Cryptanalysts have urged administrators to replace their SHA-1 certificates as the risks associated SHA-1 are greater than previously expected. While there doesn’t appear to be an immediate present danger, we strongly encourage administrators to migrate to SHA-2 as soon as feasibly possible.Quickly Find and Replace SHA-1 Certificates
Certificate Inspector and the SHA-1 Migration Tool help you quickly find and replace SHA-1 SSL Certificates with a free DigiCert SHA-2 certificate.
When Should I Switch to SHA-2?
W3Schools reports that 59.8% of all Internet users use Chrome and will be affected by the SHA-1 warnings starting in November. In order to avoid warnings for Chrome users, administrators must replace any SHA-1 certificates with SHA-2.
In November 2013, Microsoft announced that it would stop trusting SHA-1 certificates due to concerns that the algorithm is no longer secure. It stated that the deadlines in the SHA-1 deprecation policy reflected their estimation of the likelihood of the threat from SHA-1 attacks. Mozilla has announced a similar timeline for its products.
In August 2014, Google took an even more aggressive stance stating that Chrome will display warnings starting in November 2014 for sites secured with SHA-1 certificates due to SHA-1 being insufficiently secure. Google’s intent is to help phase out SHA-1 certificates on an accelerated timeline and make the transition smoother than MD5.
In October 2015, an international team of cryptanalysts published a research report urging administrators to replace their SHA-1 certificates as the risks associated SHA-1 are greater than previously expected. The published findings are theoretical and have not yet been proven in a practical setting. While there doesn’t appear to be an immediate present danger, we strongly encourage administrators to migrate to SHA-2 as soon as feasibly possible.

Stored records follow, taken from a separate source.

(** * binance_trade_bot.auto_trader: the scouting engine, verified

    A shallow embedding of [AutoTrader] (src/binance_trade_bot/auto_trader.py).

    Conventions of the embedding.
    - A Python [float] is an exact rational ([Q]); [a / b] raises
      [ZeroDivisionError] when [b] is zero and [x - None] raises [TypeError],
      as in Python.  Binary64 rounding is not modelled.
    - [self.manager], [self.config] and [self.db] are collaborators whose code
      is outside this file: the manager is an interface ([BinanceAPIManager])
      over an abstract exchange state, the configuration is a record, and the
      database is the part of [State] that holds the held coin and the [Pair]
      table.
    - Every method is a computation in the monad [M]: it takes the state and
      returns normally, raises, or runs out of fuel (only the buy retry loop
      consumes fuel).  The state carries a trace of the collaborator calls
      and log lines, newest first.
    - Console output ([print]) is not modelled apart from the best-coin line
      of [scout]. *)

From Stdlib Require Import QArith Lia.
From stdpp Require Import base option list strings gmap.
(** * jinjx-js: the reactive core (Signal, SignalList, Scope)

    A shallow embedding of [src/reactive/jinjx-signal.ts],
    [reactive/jinjx-signal-list.ts] and [dom/jinjx-scope.ts], with the
    factories and [propState] of [src/misc.ts], [JinjxElement.event] of
    [dom/jinjx-element.ts] and the earlier signal class.

    Conventions of the embedding.
    - A JavaScript [Set] of callbacks is a duplicate-free list in insertion
      order (the order in which [for ... of] visits it).
    - Watchers of a Signal or SignalList are opaque callbacks that return
      normally and do not call back into the object that notifies them; what
      they are handed is recorded in a log of calls.
    - Cleanup actions of a Scope may throw; an exception leaves the [for]
      loop and the method.
    - Arrays are heap objects: a location in a store of sequences.  A method
      that stores, passes or returns an array stores, passes or returns its
      location, so that aliasing is visible.
    - Strict (in)equality [!==] on elements is decidable equality of the
      element type (no NaN).
    - Of the DOM there is what the code uses: the event listener list of
      an element, on which [addEventListener] skips a listener that is
      listed and [removeEventListener] takes it off, and the observers
      that observe an element, to which the platform hands mutation
      records.  Functions given to [effect] and the callbacks of
      [propState] leave both alone. *)

From stdpp Require Import base decidable option list strings gmap sorting.
From Stdlib Require Import ZArith.

Open Scope Z_scope.

(* ===================================================================== *)
(** ** Signal: [src/reactive/jinjx-signal.ts]                             *)
(* ===================================================================== *)

Module Signal.
Section Signal.
Context {T W : Type} `{EqDecision T, EqDecision W}.

(** [class JinjxSignal<T>]: the protected [_value] and the private
    [listeners: Set<Watcher<T>>]. *)
Record JinjxSignal : Type := mkSignal {
  _value : T;
  listeners : list W
}.

(** One invocation [watcher(newVal, oldVal)].  [c_seen] is what a
    read-back of [signal.value] returns while the watcher runs. *)
Record call : Type := Call {
  c_watcher : W;
  c_new : T;
  c_old : T;
  c_seen : T
}.

(** [constructor(initialValue)] *)
Definition new (initialValue : T) : JinjxSignal :=
  mkSignal initialValue [].

(** [get value()] *)
Definition value (s : JinjxSignal) : T := _value s.

(** [protected changed(newVal, oldVal) { return newVal !== oldVal; }] *)
Definition changed (newVal oldVal : T) : bool :=
  bool_decide (newVal ≠ oldVal).

(** [Set.prototype.add] and [Set.prototype.delete] *)
Definition set_add (w : W) (l : list W) : list W :=
  if decide (w ∈ l) then l else l ++ [w].

Definition set_delete (w : W) (l : list W) : list W :=
  filter (λ x, x ≠ w) l.

(** [listens(watcher)] and [off(watcher)] *)
Definition listens (watcher : W) (s : JinjxSignal) : JinjxSignal :=
  mkSignal (_value s) (set_add watcher (listeners s)).

Definition off (watcher : W) (s : JinjxSignal) : JinjxSignal :=
  mkSignal (_value s) (set_delete watcher (listeners s)).

(** [notify(newVal, oldVal)]: [for (const watcher of this.listeners)
    watcher(newVal, oldVal);] run on the object [s]. *)
Fixpoint for_of (ws : list W) (s : JinjxSignal) (newVal oldVal : T)
  : list call :=
  match ws with
  | [] => []
  | watcher :: rest =>
      Call watcher newVal oldVal (value s) :: for_of rest s newVal oldVal
  end.

Definition notify (s : JinjxSignal) (newVal oldVal : T) : list call :=
  for_of (listeners s) s newVal oldVal.

(** [set value(newVal)].  [chg] is the [changed] method the object
    dispatches to: [changed] above unless a subclass overrides it.  The
    result is the object after the call and the watcher calls made. *)
Definition set_value (chg : T → T → bool) (newVal : T) (s : JinjxSignal)
  : JinjxSignal * list call :=
  if negb (chg newVal (_value s)) then (s, [])
  else
    let oldVal := _value s in
    let s' := mkSignal newVal (listeners s) in
    (s', notify s' newVal oldVal).

(** How often watcher [w] was invoked in a log of calls. *)
Definition invocations (w : W) (calls : list call) : nat :=
  length (filter (λ c, c_watcher c = w) calls).

(** A run of writes [s.value = v], for the [v] of [vs] in order: the object
    afterwards and the calls made. *)
Fixpoint writes (chg : T → T → bool) (vs : list T) (s : JinjxSignal)
  : JinjxSignal * list call :=
  match vs with
  | [] => (s, [])
  | v :: rest =>
      ((writes chg rest (set_value chg v s).1).1,
       (set_value chg v s).2 ++ (writes chg rest (set_value chg v s).1).2)
  end.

Administrators should consider the impact this update could have and plan for the following:
- Hardware compatible with SHA-2
- Server software updates supporting SHA-2
- Client software support for SHA-2
- Custom application support for SHA-2
Browsers and CAs have previously encouraged migration to SHA-2 by 2017, however current research should encourage organizations to accelerate their plans to upgrade existing infrastructure to support SHA-2.